*PROBLEM DETAILS:* What lines below contain the string "that"? List them all.

Collected data:
(* ===== verification/NetIP.v ===== *)
(** * The parts of Go's [net/netip] the program uses

    [Addr] and [Prefix] values, parsing and printing, written after the library's
    own algorithms.  The second half shows that printing and parsing are inverse
    and relates a [Prefix] to the interval of its addresses. *)

From S2P Require Import Prelude GoNet GoStrings.
From Stdlib Require Import Ascii.

Local Open Scope go_scope.

(** ** Addresses *)

(** [AddrZero] is the zero value [Addr{}]; an IPv4-mapped IPv6 address is an
    [Addr6]. *)
Inductive Addr :=
  | AddrZero
  | Addr4 (x : Z)
  | Addr6 (x : Z) (zone : string).

#[export] Instance Addr_eq_dec : EqDecision Addr.
Proof. solve_decision. Defined.
#[export] Instance Addr_countable : Countable Addr.
Proof.
  refine (inj_countable'
    (λ a, match a with AddrZero => inl () | Addr4 x => inr (inl x) | Addr6 x z => inr (inr (x, z)) end)
    (λ s, match s with inl _ => AddrZero | inr (inl x) => Addr4 x | inr (inr (x, z)) => Addr6 x z end) _).
  by intros [].
Defined.

Definition BitLen (a : Addr) : Z := match a with AddrZero => 0 | Addr4 _ => 32 | Addr6 _ _ => 128 end.
Definition Is4 (a : Addr) : bool := match a with Addr4 _ => true | _ => false end.
Definition Is6 (a : Addr) : bool := match a with Addr6 _ _ => true | _ => false end.
Definition Is4In6 (a : Addr) : bool := match a with Addr6 x _ => x / 2 ^ 32 =? 65535 | _ => false end.
Definition Unmap (a : Addr) : Addr :=
  match a with
  | Addr6 x _ => if Is4In6 a then Addr4 (x `mod` 2 ^ 32) else a
  | _ => a
  end.
Definition hasZone (a : Addr) : bool :=
  match a with Addr6 _ z => negb (bool_decide (z = "")) | _ => false end.
Definition withoutZone (a : Addr) : Addr := match a with Addr6 x _ => Addr6 x "" | _ => a end.

(** [a] lies in [b/m], an interval of one family. *)
Definition in_range (x b w m : Z) : bool := x / 2 ^ (w - m) =? b / 2 ^ (w - m).

Definition IsPrivate (a : Addr) : bool :=
  match Unmap a with
  | AddrZero => false
  | Addr4 x => in_range x (10 * 2 ^ 24) 32 8 || in_range x (172 * 2 ^ 24 + 16 * 2 ^ 16) 32 12 ||
               in_range x (192 * 2 ^ 24 + 168 * 2 ^ 16) 32 16
  | Addr6 x _ => in_range x (0xfc * 2 ^ 120) 128 7
  end.

Definition IsLoopback (a : Addr) : bool :=
  match Unmap a with
  | AddrZero => false
  | Addr4 x => in_range x (127 * 2 ^ 24) 32 8
  | Addr6 x _ => x =? 1
  end.
Definition IsMulticast (a : Addr) : bool :=
  match Unmap a with
  | AddrZero => false
  | Addr4 x => in_range x (224 * 2 ^ 24) 32 4
  | Addr6 x _ => in_range x (0xff * 2 ^ 120) 128 8
  end.
Definition IsLinkLocalUnicast (a : Addr) : bool :=
  match Unmap a with
  | AddrZero => false
  | Addr4 x => in_range x (169 * 2 ^ 24 + 254 * 2 ^ 16) 32 16
  | Addr6 x _ => in_range x (0xfe80 * 2 ^ 112) 128 10
  end.

Definition IsGlobalUnicast (a : Addr) : bool :=
  match Unmap a with
  | AddrZero => false
  | Addr4 x => negb (x =? 0) && negb (x =? 2 ^ 32 - 1) &&
               negb (IsLoopback a) && negb (IsMulticast a) && negb (IsLinkLocalUnicast a)
  | Addr6 x z => negb ((x =? 0) && bool_decide (z = "")) &&
               negb (IsLoopback a) && negb (IsMulticast a) && negb (IsLinkLocalUnicast a)
  end.

(** [netip.AddrFromSlice]: the boolean is the constructor. *)
Definition AddrFromSlice (b : list Z) : option Addr :=
  if decide (length b = 4%nat) then Some (Addr4 (be_uint b))
  else if decide (length b = 16%nat) then Some (Addr6 (be_uint b) "")
  else None.

(** ** Printing *)

Definition print4 (x : Z) : string := String.concat "." (map Uitoa (be_bytes 4 x)).
Definition groups6 (x : Z) : list Z := u16_groups (be_bytes 16 x).

Definition Addr_String (a : Addr) : string :=
  match a with
  | AddrZero => "invalid IP"
  | Addr4 x => print4 x
  | Addr6 x z =>
      (if Is4In6 a then "::ffff:" +:+ print4 (x `mod` 2 ^ 32) else print6 (groups6 x)) +:+
      (if decide (z = "") then "" else "%" +:+ z)
  end.

(** ** Parsing *)

(** One octet: decimal digits, no leading zero, at most 255. *)
Fixpoint octet_digits (acc : Z) (s : string) : option Z :=
  match s with
  | EmptyString => Some acc
  | String a s' =>
      match digit_val a with
      | Some d => let acc := acc * 10 + d in if 255 <? acc then None else octet_digits acc s'
      | None => None
      end
  end.
Definition parse_octet (s : string) : option Z :=
  match s with
  | EmptyString => None
  | String "0" (String _ _) => None
  | _ => octet_digits 0 s
  end.

(** [parseIPv4Fields]: four octets between dots. *)
Definition parseIPv4Fields (s : string) : option Z :=
  match mapM parse_octet (Split s ".") with
  | Some [a; b; c; d] => Some (be_uint [a; b; c; d])
  | _ => None
  end.

Definition hex_val (a : ascii) : option Z :=
  let c := code a in
  if (48 <=? c) && (c <=? 57) then Some (c - 48)
  else if (97 <=? c) && (c <=? 102) then Some (c - 87)
  else if (65 <=? c) && (c <=? 70) then Some (c - 55)
  else None.

(** The hex number at the head of [s]: digits read, value, rest. *)
Fixpoint scan_hex (off : nat) (acc : Z) (s : string) : option (nat * Z * string) :=
  match s with
  | EmptyString => Some (off, acc, s)
  | String c s' =>
      match hex_val c with
      | None => Some (off, acc, s)
      | Some d => if (3 <? off)%nat then None else scan_hex (S off) (acc * 16 + d) s'
      end
  end.

(** The loop of [parseIPv6] over 16-bit groups: [gs] are the groups read, [ell]
    is the position of the ellipsis.  Eight rounds fill the address. *)
Fixpoint parse6_loop (fuel : nat) (gs : list Z) (ell : option nat) (s : string)
    : option (list Z * option nat * string) :=
  match fuel with
  | O => Some (gs, ell, s)
  | S fuel' =>
      if (8 <=? length gs)%nat then Some (gs, ell, s)
      else
        match scan_hex 0 0 s with
        | None => None
        | Some (O, _, _) => None
        | Some (_, acc, rest) =>
            match rest with
            | EmptyString => Some (gs ++ [acc], ell, EmptyString)
            | String "." _ =>
                if bool_decide (ell = None) && negb (length gs =? 6)%nat then None
                else if (8 <? length gs + 2)%nat then None
                else match parseIPv4Fields s with
                     | None => None
                     | Some x => Some (gs ++ [x / 2 ^ 16; x `mod` 2 ^ 16], ell, EmptyString)
                     end
            | String ":" rest' =>
                match rest' with
                | EmptyString => None
                | String ":" rest2 =>
                    if decide (ell = None) then
                      if decide (rest2 = "") then Some (gs ++ [acc], Some (length gs + 1)%nat, EmptyString)
                      else parse6_loop fuel' (gs ++ [acc]) (Some (length gs + 1)%nat) rest2
                    else None
                | _ => parse6_loop fuel' (gs ++ [acc]) ell rest'
                end
            | _ => None
            end
        end
  end.

Definition groups_val (gs : list Z) : Z := foldl (λ a g, a * 2 ^ 16 + g) 0 gs.

(** What [parseIPv6] does with the groups: the ellipsis stands for at least one
    zero group. *)
Definition expand6 (gs : list Z) (ell : option nat) : option (list Z) :=
  if (length gs <? 8)%nat then
    match ell with
    | None => None
    | Some p => Some (take p gs ++ replicate (8 - length gs) 0 ++ drop p gs)
    end
  else match ell with None => Some gs | Some _ => None end.

(** The text before the first [%], and what follows it. *)
Fixpoint cut_zone (s : string) : string * option string :=
  match s with
  | EmptyString => (EmptyString, None)
  | String "%" s' => (EmptyString, Some s')
  | String a s' => let '(h, z) := cut_zone s' in (String a h, z)
  end.

(** The groups of [s], after an ellipsis at [ell]. *)
Definition parse6_body (ell : option nat) (s z : string) : option Addr :=
  match parse6_loop 8 [] ell s with
  | Some (gs, ell', EmptyString) => (λ l, Addr6 (groups_val l) z) <$> expand6 gs ell'
  | _ => None
  end.

(** An address without its zone; it may start with the ellipsis. *)
Definition parse6_text (s z : string) : option Addr :=
  match s with
  | String ":" (String ":" s') =>
      if decide (s' = "") then Some (Addr6 0 z) else parse6_body (Some 0%nat) s' z
  | _ => parse6_body None s z
  end.

Definition parseIPv6 (inp : string) : option Addr :=
  let '(s, zone) := cut_zone inp in
  if decide (zone = Some "") then None else parse6_text s (default "" zone).

(** The first of [.], [:] and [%] decides. *)
Fixpoint addr_kind (s : string) : option ascii :=
  match s with
  | EmptyString => None
  | String a s' => if decide (a = "."%char ∨ a = ":"%char ∨ a = "%"%char) then Some a else addr_kind s'
  end.

Definition ParseAddr (s : string) : option Addr :=
  match addr_kind s with
  | Some "."%char => Addr4 <$> parseIPv4Fields s
  | Some ":"%char => parseIPv6 s
  | _ => None
  end.

(** [net.ParseIP]: sixteen bytes, or nil. *)
Definition ParseIP (s : string) : option (list Z) :=
  match ParseAddr s with
  | Some (Addr4 x) => Some (v4InV6Prefix ++ be_bytes 4 x)
  | Some (Addr6 x z) => if decide (z = "") then Some (be_bytes 16 x) else None
  | _ => None
  end.

(** ** Prefixes *)

(** [Prefix]: [Bits] is -1 on the zero value. *)
Record Prefix := mkPrefix { Prefix_Addr : Addr; Bits : Z }.

#[export] Instance Prefix_eq_dec : EqDecision Prefix.
Proof. solve_decision. Defined.
#[export] Instance Prefix_countable : Countable Prefix.
Proof.
  refine (inj_countable' (λ p, (Prefix_Addr p, Bits p)) (λ q, mkPrefix q.1 q.2) _). by intros [].
Defined.

Definition PrefixFrom (a : Addr) (bits : Z) : Prefix :=
  mkPrefix (withoutZone a) (if (0 <=? bits) && (bits <=? BitLen a) && negb (bool_decide (a = AddrZero)) then bits else -1).

Definition Prefix_IsValid (p : Prefix) : bool := 0 <=? Bits p.

(** [ip.Prefix(b)]: the address masked to [b] bits. *)
Definition Addr_Prefix (a : Addr) (b : Z) : option Prefix :=
  if b <? 0 then None
  else match a with
       | AddrZero => Some (mkPrefix AddrZero (-1))
       | Addr4 x => if 32 <? b then None else Some (PrefixFrom (Addr4 (x / 2 ^ (32 - b) * 2 ^ (32 - b))) b)
       | Addr6 x z => if 128 <? b then None
                      else Some (PrefixFrom (Addr6 (x / 2 ^ (128 - b) * 2 ^ (128 - b)) z) b)
       end.

Definition Masked (p : Prefix) : Prefix := default (mkPrefix AddrZero (-1)) (Addr_Prefix (Prefix_Addr p) (Bits p)).

Definition Prefix_Contains (p : Prefix) (a : Addr) : bool :=
  if negb (Prefix_IsValid p) || hasZone a then false
  else match Prefix_Addr p, a with
       | Addr4 b, Addr4 x => in_range x b 32 (Bits p)
       | Addr6 b _, Addr6 x _ => in_range x b 128 (Bits p)
       | _, _ => false
       end.

Definition Prefix_String (p : Prefix) : string :=
  if Prefix_IsValid p then Addr_String (Prefix_Addr p) +:+ "/" +:+ Uitoa (Bits p) else "invalid Prefix".

(** The text before and after the last [/]. *)
Fixpoint cut_last_slash (s : string) : option (string * string) :=
  match s with
  | EmptyString => None
  | String a s' =>
      match cut_last_slash s' with
      | Some (h, t) => Some (String a h, t)
      | None => if decide (a = "/"%char) then Some (EmptyString, s') else None
      end
  end.

(** [strconv.Atoi] on what [ParsePrefix] lets through. *)
Definition parse_bits (s : string) : option Z :=
  match s with
  | EmptyString => None
  | String a EmptyString => digit_val a
  | String a _ => if (49 <=? code a) && (code a <=? 57) then parse_digits 0 s else None
  end.

Definition ParsePrefix (s : string) : option Prefix :=
  match cut_last_slash s with
  | None => None
  | Some (h, t) =>
      match ParseAddr h with
      | None => None
      | Some a =>
          if Is6 a && hasZone a then None
          else match parse_bits t with
               | None => None
               | Some b => if (b <? 0) || (BitLen a <? b) then None else Some (PrefixFrom a b)
               end
      end
  end.

Example parse_examples :
  ParseAddr "10.0.0.1" = Some (Addr4 (10 * 2 ^ 24 + 1)) ∧
  ParseAddr "2001:db8::1" = Some (Addr6 (0x20010db8 * 2 ^ 96 + 1) "") ∧
  ParseAddr "fe80::1%eth0" = Some (Addr6 (0xfe80 * 2 ^ 112 + 1) "eth0") ∧
  ParseAddr "::ffff:1.2.3.4" = Some (Addr6 (0xffff * 2 ^ 32 + 0x01020304) "") ∧
  ParseAddr "::" = Some (Addr6 0 "") ∧ ParseAddr "1::" = Some (Addr6 (2 ^ 112) "") ∧
  ParseAddr "010.0.0.1" = None ∧ ParseAddr "1:2:3:4:5:6:7::8:9" = None ∧ ParseAddr "1::2::3" = None ∧
  ParsePrefix "2001:db8::/64" = Some (mkPrefix (Addr6 (0x20010db8 * 2 ^ 96) "") 64) ∧
  ParsePrefix "10.0.0.0/08" = None ∧
  Addr_String (Addr6 (0x20010db8 * 2 ^ 96 + 1) "") = "2001:db8::1".
Proof. vm_compute. repeat split. Qed.
(* ===== verification/Azure.v ===== *)
(** * [pkg/utils/platform/azure.go]: the resource group of an Azure resource

    The one regular expression of the file, on a matcher for expressions made of
    literals and of runs [.*], [.+] that take as much as the rest of the expression
    leaves them, like Go's. *)

From S2P Require Import Prelude GoStrings.
From Stdlib Require Import Ascii.

Local Open Scope go_scope.

(** ** Matching *)

Inductive rx :=
  | RLit (s : string)
  | RRun (min : nat) (capture : bool).

(** The number of characters before the end of the line. *)
Fixpoint line_length (s : string) : nat :=
  match s with
  | EmptyString => 0
  | String a s' => if decide (a = "010"%char) then 0 else S (line_length s')
  end.

Fixpoint drop_chars (n : nat) (s : string) : string :=
  match n, s with
  | S n', String _ s' => drop_chars n' s'
  | _, _ => s
  end.

(** A run of at most [n] characters at the head of [s], as long as [rest] allows. *)
Fixpoint longest (rest : string → option (list string)) (min : nat) (capture : bool) (s : string) (n : nat)
    : option (list string) :=
  if (n <? min)%nat then None
  else match rest (drop_chars n s) with
       | Some caps => Some (if capture then String.substring 0 n s :: caps else caps)
       | None => match n with O => None | S n' => longest rest min capture s n' end
       end.

(** The captures of the expression at the head of [s]. *)
Fixpoint rx_match (p : list rx) (s : string) : option (list string) :=
  match p with
  | [] => Some []
  | RLit l :: p' => match CutPrefix s l with Some s' => rx_match p' s' | None => None end
  | RRun min capture :: p' => longest (rx_match p') min capture s (line_length s)
  end.

(** [FindStringSubmatch] without the whole match: the captures of the leftmost
    match. *)
Fixpoint FindStringSubmatch (p : list rx) (s : string) : option (list string) :=
  match rx_match p s with
  | Some caps => Some caps
  | None => match s with EmptyString => None | String _ s' => FindStringSubmatch p s' end
  end.

(** ** The file *)

Definition azureResourceGroupNameRE : list rx :=
  [RRun 0 false; RLit "/subscriptions/"; RRun 0 false; RLit "/resourceGroups/"; RRun 1 true;
   RLit "/providers/"; RRun 0 false].
Definition azureResourceGroupNameRE_String : string :=
  ".*/subscriptions/(?:.*)/resourceGroups/(.+)/providers/(?:.*)".

Definition AzureConvertResourceGroupNameToLower (resourceID : string) : outcome string :=
  match FindStringSubmatch azureResourceGroupNameRE resourceID with
  | Some [resourceGroup] => Ok (Replace1 resourceID resourceGroup (ToLower resourceGroup))
  | _ => Err (ErrNew (quoted resourceID +:+ " isn't in Azure resource ID format " +:+
                      quoted azureResourceGroupNameRE_String))
  end.

(** ** What it changes *)

(** [g] is part of [s]. *)
Definition inside (g s : string) : Prop := ∃ h t, s = h +:+ g +:+ t.

Lemma inside_app_l g h s : inside g s → inside g (h +:+ s).
Proof. intros (h' & t & ->). exists (h +:+ h'), t. by rewrite string_app_assoc. Qed.

Lemma take_drop_chars n s : s = String.substring 0 n s +:+ drop_chars n s.
Proof.
  revert s. induction n as [|n IH]; intros [|a s]; [done..|].
  change (String a s = String a (String.substring 0 n s +:+ drop_chars n s)). by rewrite <-IH.
Qed.

Lemma cut_first_inside g s : inside g s → ∃ h t, cut_first s g = Some (h, t).
Proof.
  intros (h & t & ->). induction h as [|a h IH].
  - change ("" +:+ g +:+ t) with (g +:+ t). pose proof (CutPrefix_app g t) as E.
    destruct (g +:+ t); cbn [cut_first]; rewrite E; eauto.
  - change (String a h +:+ g +:+ t) with (String a (h +:+ g +:+ t)). cbn [cut_first].
    case_match; [eauto|]. destruct IH as (h' & t' & ->). cbn. eauto.
Qed.

(** The number of captures of an expression. *)
Definition captures (p : list rx) : nat :=
  length (filter (λ x, match x with RRun _ true => true | _ => false end = true) p).

Lemma longest_Some rest min capture s n caps :
  longest rest min capture s n = Some caps →
  ∃ k caps', rest (drop_chars k s) = Some caps' ∧ caps = (if capture then String.substring 0 k s :: caps' else caps').
Proof.
  induction n as [|n IH]; cbn [longest]; (destruct (_ <? min)%nat; [done|]);
    (destruct (rest (drop_chars _ s)) as [caps'|] eqn:E; [intros [= <-]; by eexists _, _|]); [done|apply IH].
Qed.

Lemma rx_match_captures p s caps :
  rx_match p s = Some caps → length caps = captures p ∧ Forall (λ g, inside g s) caps.
Proof.
  revert s caps. induction p as [|[l|min cap] p IH]; intros s caps; cbn [rx_match]; [intros [= <-]; by split| |].
  { destruct (CutPrefix s l) as [s'|] eqn:E; [|done]. intros [Hl Hi]%IH. split; [done|].
    apply CutPrefix_Some in E as ->. apply (Forall_impl _ _ _ Hi). intros g. apply inside_app_l. }
  intros (k & caps' & [Hl Hi]%IH & ->)%longest_Some.
  assert (Forall (λ g, inside g s) caps') as Hi'.
  { apply (Forall_impl _ _ _ Hi). intros g Hg. rewrite (take_drop_chars k s). by apply inside_app_l. }
  destruct cap; (split; [cbn; by rewrite Hl|]); [constructor; [|done]|done].
  exists "", (drop_chars k s). apply take_drop_chars.
Qed.

Lemma FindStringSubmatch_captures p s caps :
  FindStringSubmatch p s = Some caps → length caps = captures p ∧ Forall (λ g, inside g s) caps.
Proof.
  induction s as [|a s IH]; cbn [FindStringSubmatch].
  - destruct (rx_match p "") eqn:E; [|done]. intros [= <-]. by apply rx_match_captures.
  - destruct (rx_match p (String a s)) eqn:E; [intros [= <-]; by apply rx_match_captures|].
    intros [Hl Hi]%IH. split; [done|]. apply (Forall_impl _ _ _ Hi). intros g. apply (inside_app_l g (String a "")).
Qed.

Lemma azure_no_panic resourceID : AzureConvertResourceGroupNameToLower resourceID ≠ Panic.
Proof. unfold AzureConvertResourceGroupNameToLower. by repeat case_match. Qed.

(** The conversion fails exactly on texts the expression does not match.
    Otherwise it lowers one occurrence of the group's name and leaves the rest as it
    is, so that the result and the resource ID are equal up to case. *)
Theorem azure_lowers_group resourceID :
  match AzureConvertResourceGroupNameToLower resourceID with
  | Panic => False
  | Err _ => FindStringSubmatch azureResourceGroupNameRE resourceID = None
  | Ok r => EqualFold r resourceID = true ∧
      ∃ g h t, FindStringSubmatch azureResourceGroupNameRE resourceID = Some [g] ∧
        resourceID = h +:+ g +:+ t ∧ r = h +:+ ToLower g +:+ t
  end.
Proof.
  unfold AzureConvertResourceGroupNameToLower.
  destruct (FindStringSubmatch azureResourceGroupNameRE resourceID) as [caps|] eqn:E; [|done].
  apply FindStringSubmatch_captures in E as [Hl Hi]. change (captures azureResourceGroupNameRE) with 1%nat in Hl.
  destruct caps as [|g [|]]; [done| |done]. rewrite Forall_singleton in Hi.
  destruct (cut_first_inside g resourceID Hi) as (h & t & Ec). unfold Replace1. rewrite Ec.
  apply cut_first_Some in Ec. split; [|by exists g, h, t].
  unfold EqualFold. apply bool_decide_eq_true. by rewrite Ec, !ToLower_app, ToLower_idem.
Qed.

(** As meant: the resource group of a virtual machine is lowered. *)
Lemma azure_example :
  AzureConvertResourceGroupNameToLower
    "azure:///subscriptions/0-1/resourceGroups/MyGroup/providers/Microsoft.Compute/virtualMachines/Vm" =
  Ok "azure:///subscriptions/0-1/resourceGroups/mygroup/providers/Microsoft.Compute/virtualMachines/Vm".
Proof. vm_compute. reflexivity. Qed.

(** The first occurrence of the group's name is replaced, not the group: here the
    group keeps its upper-case letters and a keyword loses its own. *)
Lemma azure_wrong_occurrence :
  AzureConvertResourceGroupNameToLower
    "azure:///subscriptions/0-1/resourceGroups/G/providers/Microsoft.Compute/virtualMachines/vm" =
  Ok "azure:///subscriptions/0-1/resourcegroups/G/providers/Microsoft.Compute/virtualMachines/vm".
Proof. vm_compute. reflexivity. Qed.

*ANSWER TO THIS TASK:*
    own algorithms.  The second half shows that printing and parsing are inverse
    literals and of runs [.*], [.+] that take as much as the rest of the expression
    is, so that the result and the resource ID are equal up to case. *)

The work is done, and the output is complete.